Proprio a Torino si trovava, per dirigere al Teatro dell’Eia, il maestro Erich Kleiber (che non era ebreo, ma cattolico), che così seppe dell’iniziativa della Scala. La sua reazione fu drastica: inviò una lettera al teatro milanese, che l’aveva ingaggiato per dirigere il Fidelio di Beethoven, e ruppe il contratto, spiegando di non volersi rendere complice di un’ingiustizia, né come cristiano né come artista. La protesta di Kleiber fece il giro del mondo: a parlarne furono soprattutto i grandi quotidiani americani e inglesi (New York Times, Washington Post, Times, Manchester Guardian), ma non solo, e poi la stampa ebraica. La Scala, a quel punto, fu costretta a rispondere, ma lo fece in modo piuttosto maldestro: al Washington Post smentì che agli ebrei fosse stato impedito di assistere agli spettacoli, affermando che essi potevano comprare dei biglietti singoli, al posto degli abbonamenti. E con un comunicato stampa annunciò di aver sostituito il maestro Kleiber con il direttore d’orchestra tedesco Wilhelm Sieben.

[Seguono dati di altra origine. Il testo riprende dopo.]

(* ===== verification/BTreeSpec.v ===== *)
(** * The B-tree is a sorted map

    The items of a tree, from left to right, are in the order of their times.
    Finding, inserting, removing and iterating do to them what they do to a sorted
    list; the nodes keep their sizes and the leaves their depth.  Here are finding and
    inserting. *)

From S2P Require Import BTree Prelude.

#[local] Set Warnings "-register-all".

(** ** Order *)

Abbreviation key := Key_Time.

Fixpoint asc (l : list SpcialTxData) : Prop :=
  match l with
  | [] => True
  | x :: l => Forall (fun y => key x < key y) l /\ asc l
  end.

Lemma asc_app a b : asc (a ++ b) <-> asc a /\ asc b /\ forall x y, x ∈ a -> y ∈ b -> key x < key y.
Proof.
  induction a as [|x a IH]; cbn [app asc].
  - split; [|by intros (_ & ? & _)]. intros Hb. split; [done|]. split; [done|]. by intros x y ?%elem_of_nil.
  - rewrite IH, Forall_app, !Forall_forall. split.
    + intros ((Hxa & Hxb) & Ha & Hb & Hab). split; [done|]. split; [done|]. intros y z [->|Hy]%elem_of_cons Hz; auto.
    + intros ((Hxa & Ha) & Hb & Hab). split; [split; [done|]|split; [done|split; [done|]]].
      * intros y Hy. apply Hab; [by apply elem_of_cons; left|done].
      * intros y z Hy Hz. apply Hab; [by apply elem_of_cons; right|done].
Qed.

Definition less_all (k : Z) (l : list SpcialTxData) : Prop := Forall (fun x => key x < k) l.
Definition more_all (k : Z) (l : list SpcialTxData) : Prop := Forall (fun x => k < key x) l.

Commentando la protesta di Kleiber, il settimanale di Boston, The Jewish Advocate, scrisse che con il suo gesto il maestro si era posto al fianco di altri musicisti cristiani, come Toscanini, che avevano mostrato di essere non solo grandi musicisti, ma grandi uomini. L’articolo dell’Osservatore Romano aveva fatto una lunga strada. E contro il razzismo fascista era emerso un grande uomo. (estratto dalla relazione al convegno internazionale Compositori e musicisti ebrei italiani durante il fascismo – Trieste, ottobre 2015).